** Opening Records to use block **
(* ===== verification/Buddy.v ===== *)
(** * The theory of buddy blocks

    Both allocators of the kernel (the boot-time heap of mm/kmalloc.c and
    the page allocator of mm/page.c) cut an index space into blocks of
    [2^order] units aligned to their size and find the buddy of a block by
    flipping one bit of its index.  This file holds what the two share: the
    arithmetic of the bit flip and the abstract state, a map from the first
    index of each block to its order and whether it is free, with its
    tiling invariant.  The two moves of the algorithm, splitting a block
    and merging two, preserve the tiling. *)

From stdpp Require Import base numbers list gmap.
From Stdlib Require Import ZArith Lia Znumtheory.
From S2P Require Import Prelude ListNode.

Open Scope Z_scope.

(** The index of the buddy, as both files compute it: [i ^ (1 << order)]. *)
Definition buddy (i o : Z) : Z := Z.lxor i (Z.shiftl 1 o).

Definition aligned (i o : Z) : Prop := i mod 2 ^ o = 0.

(** ** Arithmetic *)

Lemma pow2_succ (o : Z) : 0 <= o -> 2 ^ (o + 1) = 2 * 2 ^ o.
Proof. intros. rewrite Z.pow_add_r by lia. lia. Qed.

Lemma aligned_le (i o k : Z) : 0 <= k <= o -> aligned i o -> aligned i k.
Proof.
  unfold aligned. intros Hk Ha. apply Z.mod_divide in Ha; [|lia].
  apply Z.mod_divide; [lia|]. destruct Ha as [q ->].
  exists (q * 2 ^ (o - k)). rewrite <- Z.mul_assoc, <- Z.pow_add_r by lia.
  do 2 f_equal. lia.
Qed.

Lemma aligned_quot (i o : Z) : 0 <= o -> aligned i o -> i = 2 ^ o * (i / 2 ^ o).
Proof. intros Ho Ha. pose proof (Z.div_mod i (2 ^ o) ltac:(lia)). unfold aligned in Ha. lia. Qed.

Lemma aligned_mul (q o : Z) : aligned (2 ^ o * q) o.
Proof. unfold aligned. rewrite Z.mul_comm. apply Z_mod_mult. Qed.

Lemma lxor_1_even (q : Z) : Z.lxor (2 * q) 1 = 2 * q + 1.
Proof. by destruct q as [|[]|[]]. Qed.
Lemma lxor_1_odd (q : Z) : Z.lxor (2 * q + 1) 1 = 2 * q.
Proof.
  rewrite <- lxor_1_even, Z.lxor_assoc. change (Z.lxor 1 1) with 0. apply Z.lxor_0_r.
Qed.

(** Flipping the bit of an aligned index moves by one block size. *)
Lemma buddy_cases (i o : Z) :
  0 <= o -> aligned i o ->
  (aligned i (o + 1) /\ buddy i o = i + 2 ^ o) \/
  (aligned (i - 2 ^ o) (o + 1) /\ buddy i o = i - 2 ^ o).
Proof.
  intros Ho Ha. rewrite (aligned_quot i o) by done.
  set (q := i / 2 ^ o). unfold buddy.
  rewrite Z.mul_comm, <- Z.shiftl_mul_pow2, <- Z.shiftl_lxor by lia.
  rewrite !Z.shiftl_mul_pow2 by lia.
  destruct (Z.Even_or_Odd q) as [[p Hp]|[p Hp]]; rewrite Hp.
  - left. rewrite lxor_1_even. split; [|lia].
    replace (2 * p * 2 ^ o) with (2 ^ (o + 1) * p) by (rewrite pow2_succ by lia; lia).
    apply aligned_mul.
  - right. rewrite lxor_1_odd. split; [|lia].
    replace ((2 * p + 1) * 2 ^ o - 2 ^ o) with (2 ^ (o + 1) * p)
      by (rewrite pow2_succ by lia; lia).
    apply aligned_mul.
Qed.

Lemma buddy_aligned (i o : Z) : 0 <= o -> aligned i o -> aligned (buddy i o) o.
Proof.
  intros Ho Ha. destruct (buddy_cases i o Ho Ha) as [[_ ->]|[_ ->]]; unfold aligned in *.
  - rewrite <- (Z.mul_1_l (2 ^ o)) at 1. by rewrite Z_mod_plus_full.
  - replace (i - 2 ^ o) with (i + (-1) * 2 ^ o) by lia. by rewrite Z_mod_plus_full.
Qed.

Lemma buddy_split (h o : Z) :
  0 <= o -> aligned h (o + 1) -> buddy h o = h + 2 ^ o.
Proof.
  intros Ho Ha. destruct (buddy_cases h o Ho) as [[_ E]|[Ha' E]]; [|done|].
  { apply (aligned_le h (o + 1)); [lia|done]. }
  exfalso. unfold aligned in *. pose proof (pow2_pos (o + 1) ltac:(lia)).
  apply Z.mod_divide in Ha; [|lia]. apply Z.mod_divide in Ha'; [|lia].
  pose proof (Z.divide_sub_r _ _ _ Ha Ha') as [q Hq].
  rewrite pow2_succ in Hq by lia. pose proof (pow2_pos o Ho).
  assert (1 = q * 2); [|lia]. apply (Z.mul_reg_l _ _ (2 ^ o)); lia.
Qed.

(** Flipping a bit below [n] stays below [2^n]. *)
Lemma buddy_range (n h o : Z) :
  0 <= h < 2 ^ n -> aligned h o -> 0 <= o < n -> 0 <= buddy h o < 2 ^ n.
Proof.
  intros Hh Ha Ho.
  assert (Hup : forall m, aligned m (o + 1) -> 0 <= m < 2 ^ n -> m + 2 * 2 ^ o <= 2 ^ n).
  { intros m Hm Hr. rewrite <- pow2_succ by lia. apply aligned_quot in Hm; [|lia].
    assert (E : 2 ^ n = 2 ^ (o + 1) * 2 ^ (n - (o + 1))).
    { rewrite <- Z.pow_add_r by lia. f_equal. lia. }
    rewrite E in *. set (P := 2 ^ (o + 1)) in *. set (R := 2 ^ (n - (o + 1))) in *.
    assert (0 < P) by (apply pow2_pos; lia). set (q := m / P) in *.
    assert (q < R) by nia. nia. }
  pose proof (pow2_pos o ltac:(lia)).
  destruct (buddy_cases h o) as [[A ->]|[A ->]]; [lia|done| |].
  - specialize (Hup h A ltac:(lia)). lia.
  - assert (0 <= h - 2 ^ o); [|lia].
    apply aligned_quot in A; [|lia]. rewrite pow2_succ in A by lia.
    set (q := (h - 2 ^ o) / _) in *. assert (0 <= q) by nia. nia.
Qed.

Lemma buddy_ne (h o : Z) : 0 <= o -> aligned h o -> buddy h o <> h.
Proof.
  intros Ho Ha. pose proof (pow2_pos o Ho).
  destruct (buddy_cases h o) as [[_ ->]|[_ ->]]; [done..|lia|lia].
Qed.

(** Two aligned ranges of which one starts inside the other coincide. *)
Lemma aligned_inside (b h o o' : Z) :
  0 <= o' <= o -> aligned b o -> aligned h o' -> h <= b < h + 2 ^ o' -> b = h.
Proof.
  intros Ho Hb Hh Hr. apply (aligned_le b o o') in Hb; [|lia].
  apply aligned_quot in Hb; [|lia]. apply aligned_quot in Hh; [|lia].
  pose proof (pow2_pos o' ltac:(lia)).
  assert (b / 2 ^ o' = h / 2 ^ o') by nia. lia.
Qed.

(** ** Abstract blocks *)

(** First index of a block to its order and whether it is free. *)
Abbreviation blockmap := (gmap Z (Z * bool)).

Definition inside (p h o : Z) : Prop := h <= p < h + 2 ^ o.

Record tiling (max : Z) (managed : Z -> Prop) (a : blockmap) : Prop := Tiling {
  tl_wf : forall h o f, a !! h = Some (o, f) -> 0 <= h /\ 0 <= o <= max /\ aligned h o;
  tl_disj : forall h1 o1 f1 h2 o2 f2,
    a !! h1 = Some (o1, f1) -> a !! h2 = Some (o2, f2) -> h1 <> h2 ->
    h1 + 2 ^ o1 <= h2 \/ h2 + 2 ^ o2 <= h1;
  tl_cover : forall p, managed p <-> exists h o f, a !! h = Some (o, f) /\ inside p h o
}.

Section Tiling.
Context {max : Z} {managed : Z -> Prop}.
Implicit Types (a : blockmap) (h b o k p : Z) (f : bool).

Lemma tiling_head_managed a h o f :
  tiling max managed a -> a !! h = Some (o, f) -> managed h.
Proof.
  intros T E. apply (tl_cover _ _ _ T). exists h, o, f. split; [done|].
  destruct (tl_wf _ _ _ T _ _ _ E) as (? & ? & ?). unfold inside. lia.
Qed.

Lemma tiling_inside_head a h o f p o' f' :
  tiling max managed a -> a !! h = Some (o, f) -> inside p h o ->
  a !! p = Some (o', f') -> p = h.
Proof.
  intros T E Hp E'. destruct (decide (p = h)) as [|Hne]; [done|].
  destruct (tl_wf _ _ _ T _ _ _ E') as (? & ? & ?).
  destruct (tl_disj _ _ _ T _ _ _ _ _ _ E' E Hne); unfold inside in *; lia.
Qed.

(** The buddy of a block is the start of a block that is not larger: a
    larger one would contain the block itself. *)
Lemma tiling_buddy a h o f :
  tiling max managed a -> a !! h = Some (o, f) -> managed (buddy h o) ->
  exists o' f', a !! buddy h o = Some (o', f') /\ o' <= o.
Proof.
  intros T E Hm. destruct (tl_wf _ _ _ T _ _ _ E) as (Hh & Ho & Ha).
  apply (tl_cover _ _ _ T) in Hm as (h' & o' & f' & E' & Hi).
  destruct (tl_wf _ _ _ T _ _ _ E') as (Hh' & Ho' & Ha').
  assert (Hba : aligned (buddy h o) o) by (apply buddy_aligned; [lia|done]).
  destruct (Z.le_gt_cases o' o) as [Hle|Hgt].
  - assert (buddy h o = h') as Eb by (apply (aligned_inside _ _ o o'); [lia|done..]).
    rewrite Eb. eauto.
  - exfalso. assert (h <> h') by (intros ->; rewrite E in E'; injection E'; lia).
    assert (Hlow : exists m, aligned m (o + 1) /\ inside h m (o + 1) /\ inside (buddy h o) m (o + 1)).
    { pose proof (pow2_pos o ltac:(lia)). unfold inside. rewrite pow2_succ by lia.
      destruct (buddy_cases h o) as [[? ->]|[? ->]]; [lia|done| |].
      - exists h. split; [done|]. lia.
      - exists (h - 2 ^ o). split; [done|]. lia. }
    destruct Hlow as (m & Hm1 & Hm2 & Hm3).
    (* the aligned pair lies inside the larger block *)
    assert (inside h h' o').
    { apply (aligned_le h' o' (o + 1)) in Ha'; [|lia].
      apply aligned_quot in Hm1; [|lia].
      pose proof (aligned_quot h' (o + 1) ltac:(lia) Ha') as Q.
      assert (Q2 : 2 ^ o' = 2 ^ (o + 1) * 2 ^ (o' - (o + 1))).
      { rewrite <- Z.pow_add_r by lia. f_equal. lia. }
      unfold inside in *. rewrite Q2 in Hi |- *.
      pose proof (pow2_pos (o + 1) ltac:(lia)).
      pose proof (pow2_pos (o' - (o + 1)) ltac:(lia)).
      set (P := 2 ^ (o + 1)) in *. set (R := 2 ^ (o' - (o + 1))) in *.
      set (m' := m / P) in *. set (q := h' / P) in *.
      assert (q <= m' < q + R) by nia. nia. }
    pose proof (tiling_inside_head _ _ _ _ _ _ _ T E' H0 E). done.
Qed.

(** Splitting: a block of order [k + 1] becomes two of order [k], the upper
    half free. *)
Definition split_block (h k : Z) (f : bool) a : blockmap :=
  <[h + 2 ^ k := (k, true)]> (<[h := (k, f)]> a).

Lemma tiling_split a h k f :
  tiling max managed a -> 0 <= k -> a !! h = Some (k + 1, f) ->
  a !! (h + 2 ^ k) = None /\ tiling max managed (split_block h k f a).
Proof.
  intros T Hk E. destruct (tl_wf _ _ _ T _ _ _ E) as (Hh & Ho & Ha).
  pose proof (pow2_pos k Hk). pose proof (pow2_succ k Hk) as Hp.
  assert (En : a !! (h + 2 ^ k) = None).
  { destruct (a !! (h + 2 ^ k)) as [[o' f']|] eqn:E'; [|done].
    assert (h + 2 ^ k = h); [|lia].
    eapply (tiling_inside_head a h); eauto. unfold inside. lia. }
  split; [done|].
  assert (Hdis : forall h' o' f', a !! h' = Some (o', f') -> h' <> h ->
            h' + 2 ^ o' <= h \/ h + 2 ^ (k + 1) <= h').
  { intros. eapply or_comm, (tl_disj _ _ _ T h); eauto. }
  assert (Hsz : forall h' o' f', a !! h' = Some (o', f') -> 0 < 2 ^ o').
  { intros h' o' f' E'. destruct (tl_wf _ _ _ T _ _ _ E') as (? & ? & ?). lia. }
  unfold split_block. split.
  - intros h' o' f' E'. rewrite !lookup_insert in E'.
    case_decide as C1; [injection E' as <- <-; subst h'|
      case_decide as C2; [injection E' as <- <-; subst h'|]].
    + split_and!; [lia..|]. rewrite <- buddy_split by (try done; lia).
      apply buddy_aligned; [lia|]. apply (aligned_le h (k + 1)); [lia|done].
    + split_and!; [lia..|]. apply (aligned_le h (k + 1)); [lia|done].
    + by apply (tl_wf _ _ _ T _ _ f').
  - intros h1 o1 f1 h2 o2 f2 E1 E2 Hne. rewrite !lookup_insert in E1, E2.
    repeat case_decide; simplify_eq; try lia;
      try (pose proof (Hdis _ _ _ E1 ltac:(congruence)); pose proof (Hsz _ _ _ E1); lia);
      try (pose proof (Hdis _ _ _ E2 ltac:(congruence)); pose proof (Hsz _ _ _ E2); lia).
    eapply (tl_disj _ _ _ T); eauto.
  - intros p. rewrite (tl_cover _ _ _ T). unfold inside. split.
    + intros (h' & o' & f' & E' & Hi). destruct (decide (h' = h)) as [->|Hne].
      * rewrite E in E'. injection E' as <- <-. destruct (Z.lt_ge_cases p (h + 2 ^ k)).
        -- exists h, k, f. rewrite lookup_insert_ne, lookup_insert_eq by lia. split; [done|lia].
        -- exists (h + 2 ^ k), k, true. rewrite lookup_insert_eq. split; [done|lia].
      * exists h', o', f'. split; [|done].
        rewrite !lookup_insert_ne; [done|congruence|]. intros <-. congruence.
    + intros (h' & o' & f' & E' & Hi). rewrite !lookup_insert in E'.
      case_decide as C1; [injection E' as <- <-; subst h'|
        case_decide as C2; [injection E' as <- <-; subst h'|]].
      * exists h, (k + 1), f. split; [done|lia].
      * exists h, (k + 1), f. split; [done|lia].
      * eauto.
Qed.

(** Merging: a block and its buddy of the same order become one block at
    the lower of the two indices. *)
Definition merge_block (h k : Z) (f : bool) a : blockmap :=
  <[Z.min h (buddy h k) := (k + 1, f)]> (delete (Z.max h (buddy h k)) a).

Lemma tiling_merge a h k f f' :
  tiling max managed a -> a !! h = Some (k, f) -> a !! buddy h k = Some (k, f') ->
  k < max ->
  tiling max managed (merge_block h k f a).
Proof.
  intros T E Eb Hk. destruct (tl_wf _ _ _ T _ _ _ E) as (Hh & Ho & Ha).
  destruct (tl_wf _ _ _ T _ _ _ Eb) as (Hb & _ & _).
  pose proof (pow2_pos k ltac:(lia)). pose proof (pow2_succ k ltac:(lia)) as Hp.
  unfold merge_block.
  assert (Hlow : exists m fm fx, aligned m (k + 1) /\ Z.min h (buddy h k) = m /\
     Z.max h (buddy h k) = m + 2 ^ k /\ 0 <= m /\ a !! m = Some (k, fm) /\
     a !! (m + 2 ^ k) = Some (k, fx)).
  { destruct (buddy_cases h k) as [[A B]|[A B]]; [lia|done| |]; rewrite B in *.
    - exists h, f, f'. split_and!; [done|lia|lia|lia|done|done].
    - exists (h - 2 ^ k), f', f. rewrite Z.sub_add. split_and!; [done|lia|lia|lia|done|done]. }
  destruct Hlow as (m & fm & fx & Am & -> & -> & Hm & Em & Ex).
  assert (Hdis : forall h' o' f', a !! h' = Some (o', f') -> h' <> m -> h' <> m + 2 ^ k ->
            h' + 2 ^ o' <= m \/ m + 2 ^ (k + 1) <= h').
  { intros h' o' f0 E' N1 N2.
    destruct (tl_disj _ _ _ T _ _ _ _ _ _ E' Em N1);
    destruct (tl_disj _ _ _ T _ _ _ _ _ _ E' Ex N2); lia. }
  split.
  - intros h' o' f0 E'. rewrite lookup_insert in E'.
    case_decide; [injection E' as <- <-; subst h'|].
    + split_and!; [lia..|done].
    + rewrite lookup_delete_Some in E'. destruct E' as [_ E']. by apply (tl_wf _ _ _ T _ _ f0).
  - intros h1 o1 f1 h2 o2 f2 E1 E2 Hne.
    apply lookup_insert_Some in E1 as [[<- [= <- <-]]|[C1 [D1 E1]%lookup_delete_Some]];
    apply lookup_insert_Some in E2 as [[<- [= <- <-]]|[C2 [D2 E2]%lookup_delete_Some]].
    + done.
    + pose proof (Hdis _ _ _ E2 ltac:(congruence) ltac:(congruence)). lia.
    + pose proof (Hdis _ _ _ E1 ltac:(congruence) ltac:(congruence)). lia.
    + eapply (tl_disj _ _ _ T); eauto.
  - intros p. rewrite (tl_cover _ _ _ T). unfold inside. split.
    + intros (h' & o' & f0 & E' & Hi).
      destruct (decide (h' = m)) as [->|N1]; [|destruct (decide (h' = m + 2 ^ k)) as [->|N2]].
      * rewrite Em in E'. injection E' as <- <-. exists m, (k + 1), f.
        rewrite lookup_insert_eq. split; [done|lia].
      * rewrite Ex in E'. injection E' as <- <-. exists m, (k + 1), f.
        rewrite lookup_insert_eq. split; [done|lia].
      * exists h', o', f0. split; [|done].
        by rewrite lookup_insert_ne, lookup_delete_ne by congruence.
    + intros (h' & o' & f0 & E' & Hi). rewrite lookup_insert in E'.
      case_decide; [injection E' as <- <-; subst h'|].
      * destruct (Z.lt_ge_cases p (m + 2 ^ k)).
        -- exists m, k, fm. split; [done|lia].
        -- exists (m + 2 ^ k), k, fx. split; [done|lia].
      * rewrite lookup_delete_Some in E'. destruct E' as [_ E']. eauto.
Qed.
** Closing Records to use block **
- [Problem to work on]
Every line in the data that holds the string "Import" should be returned.

- [The completed task]
From stdpp Require Import base numbers list gmap.
From Stdlib Require Import ZArith Lia Znumtheory.
From S2P Require Import Prelude ListNode.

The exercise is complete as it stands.